━━━ Records supplied

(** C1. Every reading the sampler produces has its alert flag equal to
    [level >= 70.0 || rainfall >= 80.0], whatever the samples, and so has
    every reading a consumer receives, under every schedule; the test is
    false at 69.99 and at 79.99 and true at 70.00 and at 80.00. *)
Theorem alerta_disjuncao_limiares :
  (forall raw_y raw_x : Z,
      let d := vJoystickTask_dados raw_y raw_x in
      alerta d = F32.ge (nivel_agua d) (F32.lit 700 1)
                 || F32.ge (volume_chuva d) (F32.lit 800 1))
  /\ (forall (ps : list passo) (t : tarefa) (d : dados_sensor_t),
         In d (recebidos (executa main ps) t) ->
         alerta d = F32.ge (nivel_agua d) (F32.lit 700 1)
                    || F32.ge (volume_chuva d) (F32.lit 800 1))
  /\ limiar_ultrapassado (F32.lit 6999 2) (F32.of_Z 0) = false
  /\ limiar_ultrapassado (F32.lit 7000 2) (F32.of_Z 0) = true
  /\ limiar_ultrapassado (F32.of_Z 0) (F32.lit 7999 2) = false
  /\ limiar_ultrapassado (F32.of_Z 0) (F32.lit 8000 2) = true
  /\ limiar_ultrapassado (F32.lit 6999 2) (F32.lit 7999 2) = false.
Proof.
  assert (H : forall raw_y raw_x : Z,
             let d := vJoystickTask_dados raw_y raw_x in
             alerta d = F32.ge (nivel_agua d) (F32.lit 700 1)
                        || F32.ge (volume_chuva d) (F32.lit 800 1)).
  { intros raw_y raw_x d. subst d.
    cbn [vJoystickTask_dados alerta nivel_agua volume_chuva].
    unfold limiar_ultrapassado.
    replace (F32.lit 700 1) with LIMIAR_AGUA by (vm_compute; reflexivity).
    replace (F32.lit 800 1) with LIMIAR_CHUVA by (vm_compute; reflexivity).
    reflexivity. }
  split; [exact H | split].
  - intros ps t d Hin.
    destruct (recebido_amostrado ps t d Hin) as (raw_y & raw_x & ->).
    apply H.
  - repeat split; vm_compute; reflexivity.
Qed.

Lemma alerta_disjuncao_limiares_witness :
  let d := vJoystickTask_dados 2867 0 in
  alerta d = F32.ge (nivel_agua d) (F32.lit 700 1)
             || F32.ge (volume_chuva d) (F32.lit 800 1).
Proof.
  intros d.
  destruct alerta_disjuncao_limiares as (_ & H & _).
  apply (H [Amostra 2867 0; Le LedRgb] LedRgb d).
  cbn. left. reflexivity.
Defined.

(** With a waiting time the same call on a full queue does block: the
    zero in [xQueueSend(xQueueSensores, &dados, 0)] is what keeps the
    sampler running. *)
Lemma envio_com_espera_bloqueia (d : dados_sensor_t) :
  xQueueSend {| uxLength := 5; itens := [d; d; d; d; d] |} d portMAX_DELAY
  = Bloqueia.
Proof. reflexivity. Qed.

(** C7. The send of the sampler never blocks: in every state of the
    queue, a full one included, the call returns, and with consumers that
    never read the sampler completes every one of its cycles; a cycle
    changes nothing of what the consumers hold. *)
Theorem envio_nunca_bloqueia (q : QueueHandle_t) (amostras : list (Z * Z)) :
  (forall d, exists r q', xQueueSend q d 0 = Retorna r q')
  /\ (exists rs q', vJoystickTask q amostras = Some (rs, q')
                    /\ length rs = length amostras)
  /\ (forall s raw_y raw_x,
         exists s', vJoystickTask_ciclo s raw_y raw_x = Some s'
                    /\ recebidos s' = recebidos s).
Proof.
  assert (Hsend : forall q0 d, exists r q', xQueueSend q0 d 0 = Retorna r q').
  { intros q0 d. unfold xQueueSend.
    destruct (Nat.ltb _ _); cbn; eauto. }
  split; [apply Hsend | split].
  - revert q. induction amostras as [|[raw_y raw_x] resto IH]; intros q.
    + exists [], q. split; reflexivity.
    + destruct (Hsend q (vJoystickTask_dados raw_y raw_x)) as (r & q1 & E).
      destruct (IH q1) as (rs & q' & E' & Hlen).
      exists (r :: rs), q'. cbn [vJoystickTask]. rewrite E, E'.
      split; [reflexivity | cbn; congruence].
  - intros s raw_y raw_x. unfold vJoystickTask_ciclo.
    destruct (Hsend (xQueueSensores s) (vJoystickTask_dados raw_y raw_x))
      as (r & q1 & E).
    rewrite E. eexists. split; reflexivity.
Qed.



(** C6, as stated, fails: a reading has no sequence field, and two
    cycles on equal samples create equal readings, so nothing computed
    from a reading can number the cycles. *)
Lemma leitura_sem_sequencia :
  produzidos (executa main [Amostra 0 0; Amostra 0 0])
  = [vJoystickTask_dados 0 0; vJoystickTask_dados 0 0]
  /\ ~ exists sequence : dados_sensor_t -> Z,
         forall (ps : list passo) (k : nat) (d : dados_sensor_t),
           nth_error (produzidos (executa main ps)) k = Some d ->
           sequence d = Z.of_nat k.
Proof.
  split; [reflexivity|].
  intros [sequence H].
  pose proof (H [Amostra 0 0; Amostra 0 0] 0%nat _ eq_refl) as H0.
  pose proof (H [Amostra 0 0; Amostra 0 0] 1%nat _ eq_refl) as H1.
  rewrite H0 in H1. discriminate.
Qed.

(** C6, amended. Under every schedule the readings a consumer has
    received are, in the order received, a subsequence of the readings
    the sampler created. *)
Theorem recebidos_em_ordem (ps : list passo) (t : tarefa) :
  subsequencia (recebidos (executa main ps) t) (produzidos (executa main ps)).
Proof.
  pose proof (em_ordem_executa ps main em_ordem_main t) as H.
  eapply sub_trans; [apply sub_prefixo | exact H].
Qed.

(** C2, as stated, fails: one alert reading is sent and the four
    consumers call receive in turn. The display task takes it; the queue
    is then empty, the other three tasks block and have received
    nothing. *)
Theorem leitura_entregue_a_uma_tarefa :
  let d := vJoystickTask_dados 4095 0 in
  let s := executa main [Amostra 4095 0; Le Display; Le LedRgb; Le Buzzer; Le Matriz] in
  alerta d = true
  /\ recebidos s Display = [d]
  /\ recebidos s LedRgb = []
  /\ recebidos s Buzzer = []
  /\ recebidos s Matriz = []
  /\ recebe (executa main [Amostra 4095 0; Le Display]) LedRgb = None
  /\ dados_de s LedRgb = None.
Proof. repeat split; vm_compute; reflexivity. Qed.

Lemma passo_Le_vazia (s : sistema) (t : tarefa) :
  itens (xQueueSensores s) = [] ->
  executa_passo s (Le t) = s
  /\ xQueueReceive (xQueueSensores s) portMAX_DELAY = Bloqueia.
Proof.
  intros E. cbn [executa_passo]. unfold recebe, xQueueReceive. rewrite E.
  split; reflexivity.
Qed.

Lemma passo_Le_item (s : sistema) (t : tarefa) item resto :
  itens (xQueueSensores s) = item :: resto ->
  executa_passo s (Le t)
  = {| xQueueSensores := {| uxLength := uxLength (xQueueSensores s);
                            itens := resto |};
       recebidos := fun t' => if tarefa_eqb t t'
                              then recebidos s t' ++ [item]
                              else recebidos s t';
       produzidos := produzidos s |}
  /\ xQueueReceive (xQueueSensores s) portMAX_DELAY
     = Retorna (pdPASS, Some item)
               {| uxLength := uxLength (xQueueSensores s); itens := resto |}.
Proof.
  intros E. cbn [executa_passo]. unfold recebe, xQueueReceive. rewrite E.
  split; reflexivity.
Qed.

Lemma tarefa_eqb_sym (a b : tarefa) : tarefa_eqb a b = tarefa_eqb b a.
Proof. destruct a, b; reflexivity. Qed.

━━━━━━
━━━ Records supplied

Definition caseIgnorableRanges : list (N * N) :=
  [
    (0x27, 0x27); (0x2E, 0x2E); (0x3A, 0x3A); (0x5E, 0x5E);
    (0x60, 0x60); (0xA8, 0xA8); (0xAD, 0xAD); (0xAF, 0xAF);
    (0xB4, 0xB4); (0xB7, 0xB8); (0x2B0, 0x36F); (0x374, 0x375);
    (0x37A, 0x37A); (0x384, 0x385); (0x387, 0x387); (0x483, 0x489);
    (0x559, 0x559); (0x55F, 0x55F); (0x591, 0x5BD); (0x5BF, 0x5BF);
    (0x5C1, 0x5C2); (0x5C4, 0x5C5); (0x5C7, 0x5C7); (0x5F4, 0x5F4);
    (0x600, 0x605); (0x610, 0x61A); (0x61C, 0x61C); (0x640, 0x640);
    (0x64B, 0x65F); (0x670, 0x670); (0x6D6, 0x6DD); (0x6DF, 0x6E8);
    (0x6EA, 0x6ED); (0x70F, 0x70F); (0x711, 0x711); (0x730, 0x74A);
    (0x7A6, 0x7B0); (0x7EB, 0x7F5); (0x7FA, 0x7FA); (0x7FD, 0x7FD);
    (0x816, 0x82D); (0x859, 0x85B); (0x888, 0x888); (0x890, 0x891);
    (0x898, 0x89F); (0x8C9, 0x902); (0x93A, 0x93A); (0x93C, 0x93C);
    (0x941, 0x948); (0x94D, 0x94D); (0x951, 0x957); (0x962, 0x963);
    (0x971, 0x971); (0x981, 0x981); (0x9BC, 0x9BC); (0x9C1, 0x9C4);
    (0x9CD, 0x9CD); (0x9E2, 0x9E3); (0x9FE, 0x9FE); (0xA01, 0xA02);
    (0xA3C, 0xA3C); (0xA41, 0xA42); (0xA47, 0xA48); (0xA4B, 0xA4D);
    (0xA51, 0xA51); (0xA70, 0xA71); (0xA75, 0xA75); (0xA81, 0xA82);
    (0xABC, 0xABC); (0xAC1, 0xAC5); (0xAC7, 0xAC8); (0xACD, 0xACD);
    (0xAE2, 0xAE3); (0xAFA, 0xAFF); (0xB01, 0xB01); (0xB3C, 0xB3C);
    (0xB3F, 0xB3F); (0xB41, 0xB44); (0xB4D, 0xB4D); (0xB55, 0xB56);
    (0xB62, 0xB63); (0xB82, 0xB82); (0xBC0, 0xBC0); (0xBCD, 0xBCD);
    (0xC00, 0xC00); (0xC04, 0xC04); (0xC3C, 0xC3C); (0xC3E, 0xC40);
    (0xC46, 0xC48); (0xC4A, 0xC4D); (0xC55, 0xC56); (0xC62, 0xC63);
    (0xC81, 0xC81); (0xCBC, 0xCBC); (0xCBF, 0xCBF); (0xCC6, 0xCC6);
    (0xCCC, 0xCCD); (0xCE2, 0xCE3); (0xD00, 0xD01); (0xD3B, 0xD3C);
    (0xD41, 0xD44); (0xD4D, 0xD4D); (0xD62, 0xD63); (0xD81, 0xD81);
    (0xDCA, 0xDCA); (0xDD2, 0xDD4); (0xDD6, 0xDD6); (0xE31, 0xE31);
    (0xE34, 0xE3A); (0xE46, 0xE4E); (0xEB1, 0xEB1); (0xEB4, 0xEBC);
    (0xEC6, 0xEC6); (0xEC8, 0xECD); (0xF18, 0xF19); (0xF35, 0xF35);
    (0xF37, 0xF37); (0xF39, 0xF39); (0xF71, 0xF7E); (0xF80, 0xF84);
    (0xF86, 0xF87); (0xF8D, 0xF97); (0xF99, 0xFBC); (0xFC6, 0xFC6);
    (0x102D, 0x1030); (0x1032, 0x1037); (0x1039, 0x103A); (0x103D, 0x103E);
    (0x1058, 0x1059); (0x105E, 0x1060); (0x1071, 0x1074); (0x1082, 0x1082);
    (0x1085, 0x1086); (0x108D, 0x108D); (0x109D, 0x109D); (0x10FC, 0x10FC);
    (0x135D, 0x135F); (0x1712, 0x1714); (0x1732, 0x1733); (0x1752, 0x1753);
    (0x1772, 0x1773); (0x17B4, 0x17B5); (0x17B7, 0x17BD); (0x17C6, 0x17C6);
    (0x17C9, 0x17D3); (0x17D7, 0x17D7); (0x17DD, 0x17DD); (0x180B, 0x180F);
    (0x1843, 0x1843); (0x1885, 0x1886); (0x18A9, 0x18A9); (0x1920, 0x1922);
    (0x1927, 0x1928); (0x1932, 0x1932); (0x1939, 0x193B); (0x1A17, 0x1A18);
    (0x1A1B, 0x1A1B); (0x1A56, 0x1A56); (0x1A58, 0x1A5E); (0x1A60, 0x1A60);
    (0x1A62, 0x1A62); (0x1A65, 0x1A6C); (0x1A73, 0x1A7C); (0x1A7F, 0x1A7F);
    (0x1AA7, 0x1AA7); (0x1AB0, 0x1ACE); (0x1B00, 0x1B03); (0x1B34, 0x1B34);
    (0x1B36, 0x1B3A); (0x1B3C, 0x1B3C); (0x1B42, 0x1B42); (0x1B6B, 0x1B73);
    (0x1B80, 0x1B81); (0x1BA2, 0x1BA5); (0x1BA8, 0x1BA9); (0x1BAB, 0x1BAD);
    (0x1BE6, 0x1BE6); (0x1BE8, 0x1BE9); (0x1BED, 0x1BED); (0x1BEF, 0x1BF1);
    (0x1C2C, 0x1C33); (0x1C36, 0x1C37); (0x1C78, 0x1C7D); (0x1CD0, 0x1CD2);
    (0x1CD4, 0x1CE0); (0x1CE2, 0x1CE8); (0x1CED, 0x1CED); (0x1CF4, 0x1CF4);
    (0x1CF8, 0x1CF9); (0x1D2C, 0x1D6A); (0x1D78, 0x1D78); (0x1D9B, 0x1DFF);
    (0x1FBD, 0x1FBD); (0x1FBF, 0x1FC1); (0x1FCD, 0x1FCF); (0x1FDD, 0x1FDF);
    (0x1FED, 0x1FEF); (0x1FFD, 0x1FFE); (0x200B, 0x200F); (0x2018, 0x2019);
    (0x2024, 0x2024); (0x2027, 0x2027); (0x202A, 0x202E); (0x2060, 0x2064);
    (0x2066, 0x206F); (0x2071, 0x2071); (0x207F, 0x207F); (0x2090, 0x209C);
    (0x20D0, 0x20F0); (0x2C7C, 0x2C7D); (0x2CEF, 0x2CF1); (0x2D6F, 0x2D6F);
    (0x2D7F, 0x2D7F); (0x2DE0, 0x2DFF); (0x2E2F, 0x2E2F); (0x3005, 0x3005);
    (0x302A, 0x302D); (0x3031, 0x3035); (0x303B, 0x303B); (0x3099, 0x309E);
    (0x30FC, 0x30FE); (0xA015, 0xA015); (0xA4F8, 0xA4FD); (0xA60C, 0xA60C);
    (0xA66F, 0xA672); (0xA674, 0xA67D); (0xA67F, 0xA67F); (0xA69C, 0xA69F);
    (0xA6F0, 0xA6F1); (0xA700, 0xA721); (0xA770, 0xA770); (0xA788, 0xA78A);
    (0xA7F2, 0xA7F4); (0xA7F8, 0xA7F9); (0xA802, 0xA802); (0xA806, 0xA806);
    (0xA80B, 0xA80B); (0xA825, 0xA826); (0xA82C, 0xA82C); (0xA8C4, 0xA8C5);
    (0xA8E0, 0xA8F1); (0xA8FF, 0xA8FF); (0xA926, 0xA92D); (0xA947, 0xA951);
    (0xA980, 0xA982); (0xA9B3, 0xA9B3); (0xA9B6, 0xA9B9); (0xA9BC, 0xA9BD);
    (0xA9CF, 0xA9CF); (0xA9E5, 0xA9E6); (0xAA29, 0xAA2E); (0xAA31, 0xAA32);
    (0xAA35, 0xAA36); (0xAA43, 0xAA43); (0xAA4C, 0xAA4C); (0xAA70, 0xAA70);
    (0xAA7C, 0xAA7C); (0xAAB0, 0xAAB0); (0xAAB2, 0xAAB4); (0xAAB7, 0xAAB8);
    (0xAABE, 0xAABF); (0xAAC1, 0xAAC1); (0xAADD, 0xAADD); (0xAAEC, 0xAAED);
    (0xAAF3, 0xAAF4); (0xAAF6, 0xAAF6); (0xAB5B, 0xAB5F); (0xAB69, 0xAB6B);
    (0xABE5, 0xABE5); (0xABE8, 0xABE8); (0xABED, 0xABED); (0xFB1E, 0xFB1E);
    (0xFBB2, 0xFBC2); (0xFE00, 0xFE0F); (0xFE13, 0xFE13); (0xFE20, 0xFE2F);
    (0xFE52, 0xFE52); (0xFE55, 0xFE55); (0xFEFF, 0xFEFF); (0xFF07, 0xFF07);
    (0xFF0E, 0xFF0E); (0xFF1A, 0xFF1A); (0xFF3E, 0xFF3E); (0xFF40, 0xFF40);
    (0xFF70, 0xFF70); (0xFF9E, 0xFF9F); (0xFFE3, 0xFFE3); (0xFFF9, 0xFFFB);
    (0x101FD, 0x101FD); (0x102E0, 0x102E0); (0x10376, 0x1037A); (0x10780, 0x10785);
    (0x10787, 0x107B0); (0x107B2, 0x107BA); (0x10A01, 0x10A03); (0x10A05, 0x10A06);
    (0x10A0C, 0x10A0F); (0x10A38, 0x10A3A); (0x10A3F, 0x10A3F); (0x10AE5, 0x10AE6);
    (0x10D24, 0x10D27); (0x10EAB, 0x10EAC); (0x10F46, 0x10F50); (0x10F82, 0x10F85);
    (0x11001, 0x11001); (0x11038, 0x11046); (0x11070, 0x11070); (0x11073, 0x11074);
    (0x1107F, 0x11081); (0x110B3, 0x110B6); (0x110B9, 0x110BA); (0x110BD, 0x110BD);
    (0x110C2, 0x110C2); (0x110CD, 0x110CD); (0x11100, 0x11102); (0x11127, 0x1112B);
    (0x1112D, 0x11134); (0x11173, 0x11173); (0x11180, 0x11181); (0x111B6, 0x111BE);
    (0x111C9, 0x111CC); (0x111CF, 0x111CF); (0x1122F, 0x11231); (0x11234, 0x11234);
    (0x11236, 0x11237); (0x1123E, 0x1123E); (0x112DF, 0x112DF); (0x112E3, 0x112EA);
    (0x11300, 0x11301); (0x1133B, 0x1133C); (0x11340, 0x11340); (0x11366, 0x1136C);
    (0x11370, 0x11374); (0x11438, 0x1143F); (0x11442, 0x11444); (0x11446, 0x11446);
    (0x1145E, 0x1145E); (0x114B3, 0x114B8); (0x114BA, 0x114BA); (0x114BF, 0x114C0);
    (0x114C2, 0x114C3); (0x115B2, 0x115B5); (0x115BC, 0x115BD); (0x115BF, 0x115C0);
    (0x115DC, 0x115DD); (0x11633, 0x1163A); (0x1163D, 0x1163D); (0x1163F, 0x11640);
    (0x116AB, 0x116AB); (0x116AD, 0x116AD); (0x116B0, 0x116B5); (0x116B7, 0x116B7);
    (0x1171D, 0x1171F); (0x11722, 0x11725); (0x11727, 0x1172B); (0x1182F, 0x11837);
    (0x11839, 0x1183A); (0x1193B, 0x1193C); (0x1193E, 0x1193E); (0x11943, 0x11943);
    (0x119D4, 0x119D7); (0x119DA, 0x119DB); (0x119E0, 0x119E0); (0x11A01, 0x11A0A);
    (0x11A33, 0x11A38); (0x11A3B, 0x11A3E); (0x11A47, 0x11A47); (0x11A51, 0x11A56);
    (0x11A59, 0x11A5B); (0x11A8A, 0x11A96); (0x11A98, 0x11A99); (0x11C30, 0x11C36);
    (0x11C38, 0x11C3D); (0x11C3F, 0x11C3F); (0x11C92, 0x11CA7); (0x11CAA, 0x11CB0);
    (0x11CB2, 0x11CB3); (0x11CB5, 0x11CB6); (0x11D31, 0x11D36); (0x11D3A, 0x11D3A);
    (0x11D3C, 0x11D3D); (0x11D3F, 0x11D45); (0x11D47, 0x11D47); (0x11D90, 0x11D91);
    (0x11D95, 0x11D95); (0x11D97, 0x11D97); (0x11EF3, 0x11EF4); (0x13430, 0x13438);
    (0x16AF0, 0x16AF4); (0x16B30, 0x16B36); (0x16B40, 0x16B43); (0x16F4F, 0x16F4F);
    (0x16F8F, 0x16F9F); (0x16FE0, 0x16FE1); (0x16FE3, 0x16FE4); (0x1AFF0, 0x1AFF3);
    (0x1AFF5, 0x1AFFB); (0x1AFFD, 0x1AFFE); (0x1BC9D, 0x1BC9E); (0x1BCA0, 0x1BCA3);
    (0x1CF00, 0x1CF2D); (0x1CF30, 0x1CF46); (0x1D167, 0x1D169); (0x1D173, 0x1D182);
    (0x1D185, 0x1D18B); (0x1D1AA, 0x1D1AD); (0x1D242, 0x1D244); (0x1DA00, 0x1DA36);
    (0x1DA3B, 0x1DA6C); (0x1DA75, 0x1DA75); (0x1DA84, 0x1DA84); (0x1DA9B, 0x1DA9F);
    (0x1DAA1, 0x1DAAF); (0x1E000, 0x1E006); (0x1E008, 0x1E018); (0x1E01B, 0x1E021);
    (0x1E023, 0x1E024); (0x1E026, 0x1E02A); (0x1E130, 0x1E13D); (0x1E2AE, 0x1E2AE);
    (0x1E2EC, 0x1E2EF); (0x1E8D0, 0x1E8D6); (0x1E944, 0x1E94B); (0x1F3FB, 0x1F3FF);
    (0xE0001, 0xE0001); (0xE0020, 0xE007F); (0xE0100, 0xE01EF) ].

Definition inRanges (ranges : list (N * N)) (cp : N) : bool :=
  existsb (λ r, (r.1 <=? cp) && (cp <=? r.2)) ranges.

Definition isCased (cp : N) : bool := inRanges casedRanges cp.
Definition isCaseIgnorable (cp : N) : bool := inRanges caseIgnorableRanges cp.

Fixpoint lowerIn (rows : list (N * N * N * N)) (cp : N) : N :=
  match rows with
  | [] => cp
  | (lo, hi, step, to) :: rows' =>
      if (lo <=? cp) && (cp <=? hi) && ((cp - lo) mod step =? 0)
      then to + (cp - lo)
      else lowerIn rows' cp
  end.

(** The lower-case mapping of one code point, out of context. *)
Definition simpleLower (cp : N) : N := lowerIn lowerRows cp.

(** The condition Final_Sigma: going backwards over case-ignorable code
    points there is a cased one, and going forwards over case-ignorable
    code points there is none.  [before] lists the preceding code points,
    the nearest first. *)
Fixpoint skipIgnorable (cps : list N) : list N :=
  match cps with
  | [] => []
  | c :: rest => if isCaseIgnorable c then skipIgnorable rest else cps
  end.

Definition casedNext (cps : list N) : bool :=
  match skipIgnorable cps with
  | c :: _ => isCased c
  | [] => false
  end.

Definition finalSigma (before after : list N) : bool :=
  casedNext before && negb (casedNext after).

━━━━━━

Exercise requirements:
Could you restate word for word the lines above, from the one that contains "split; [exact H | split]." through the one that contains "Lemma envio_com_espera_bloqueia (d", and no others?

Expected answer:
  split; [exact H | split].
  - intros ps t d Hin.
    destruct (recebido_amostrado ps t d Hin) as (raw_y & raw_x & ->).
    apply H.
  - repeat split; vm_compute; reflexivity.
Qed.

Lemma alerta_disjuncao_limiares_witness :
  let d := vJoystickTask_dados 2867 0 in
  alerta d = F32.ge (nivel_agua d) (F32.lit 700 1)
             || F32.ge (volume_chuva d) (F32.lit 800 1).
Proof.
  intros d.
  destruct alerta_disjuncao_limiares as (_ & H & _).
  apply (H [Amostra 2867 0; Le LedRgb] LedRgb d).
  cbn. left. reflexivity.
Defined.

(** With a waiting time the same call on a full queue does block: the
    zero in [xQueueSend(xQueueSensores, &dados, 0)] is what keeps the
    sampler running. *)
Lemma envio_com_espera_bloqueia (d : dados_sensor_t) :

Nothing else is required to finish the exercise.